A little of that is enough for her. She wants children, marries a wealthy cousin Ben Terwogt. The children come, but not happiness. On a summer holiday she runs into Alf. He declares that she had been his only love. Once more she has a chance, but, though it breaks her heart, she turns it down. In the masquerade of Delft society she has chosen her own false face, and now must live in it.
Uninjured Innocence
THE RUEFUL MATING--G. B. Stern--Knopf.
Generally, when innocence becomes bliss, farewell innocence. Not so with Authoress Stern's delightful hero and heroine. Both infant prodigies, sophisticated apparently from the cradle up, they blissfully defend their childlike birthrights through 567 pages of close novel-writing, through five or six years of their harum-scarum careers.
The most prodigious prodigy is the heroine, Halcyon Day, so named by her esthetically-minded mother, who on her death left her daughter with relatives in New York. Little Halcyon, under the guidance of her governess, a spiritual Mrs. Rosenfeld, soon blossoms into an infant poetess, has her own little sacrosanct blue chair in which she composes "Us on Tip-Toe by the Freckled Beach," and the even more famous "Lines to My Lover in Hell." When Halcyon's father, a hearty retired sea-captain, comes after her he is forced to wait with a delegation of Halcyon's admirers in the anteroom. He determines by hook or crook to get her out of that, takes her off with him to England.

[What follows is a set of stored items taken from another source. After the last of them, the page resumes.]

(** * ai-code-review: the diff filter, the prompt builder, the response parser
    and the single-file review entry point, embedded from the TypeScript
    sources (core reviewer [CodeReviewer], provider [OpenAIProvider]).

    JavaScript strings are sequences of UTF-16 code units; the built-ins the
    program calls (String.prototype methods, regular expressions, JSON.parse)
    are given as executable definitions following ECMA-262. *)

From Stdlib Require Import String Ascii.
From Stdlib Require Import List Bool Arith NArith ZArith Lia.
From Stdlib Require Floats Uint63.
Import ListNotations.

Open Scope string_scope.
Open Scope list_scope.

Set Warnings "-register-all".

(* ================================================================== *)
(** ** JavaScript strings *)
(* ================================================================== *)

Module JS.

(** A UTF-16 code unit. *)
Definition cu := N.

Definition jsstring := list cu.

Definition jsstring_eq_dec (a b : jsstring) : {a = b} + {a <> b} :=
  list_eq_dec N.eq_dec a b.

Fixpoint eqb (a b : jsstring) : bool :=
  match a, b with
  | [], [] => true
  | x :: a', y :: b' => N.eqb x y && eqb a' b'
  | _, _ => false
  end.

(** *** Source literals: a UTF-8 literal of this file read as UTF-16. *)

Fixpoint bytes_of (s : string) : list N :=
  match s with
  | EmptyString => []
  | String a t => N_of_ascii a :: bytes_of t
  end.

Definition utf16 (cp : N) : list cu :=
  if (cp <? 0x10000)%N then [cp]
  else let c := (cp - 0x10000)%N in
       [(0xD800 + c / 0x400)%N; (0xDC00 + c mod 0x400)%N].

As a sanatorium in which 12-year-old Halcyon can recover from her fantastic poethood, Capt. Day chooses his sister Madge's strictly common-or-garden English home. Here everybody tries to help her "find her own level," "cut her corners off" by making her "knock about" with other children. But Halcyon refuses to be either comforted or tamed. Her sophistication is more than a pose. Her tweedy, game-crazy playmates she finds hopelessly dull. Then suddenly, while moping one day in the ruins of Beaulieu Abbey, she meets Eden Herring.
He is a boy-actor, a little older than she, who can toss back the conversational ball faster than she can throw. The children are mutually entranced, and the rest of their story follows their odd vagaries in that trance. In spite of all their elders' iron efforts to separate them they, like bits of quicksilver, run together again. After a bevy of tender, and to their elders, scandalous escapades, during one of which they even manage to spend an innocent night together in an empty house; after Halcyon turns her hand to the drama, and Eden makes a name acting in her hopeless play, the two children, for all their frequent scrapping, come to marriageable terms. Wringing a grudging consent from their parents they set off on their honeymoon. Their trials and tribulations on their wedding night, their subsequent reconciliation in a hall-bedroom not included in the bridal suite, must have their hotel-proprietor smiling yet.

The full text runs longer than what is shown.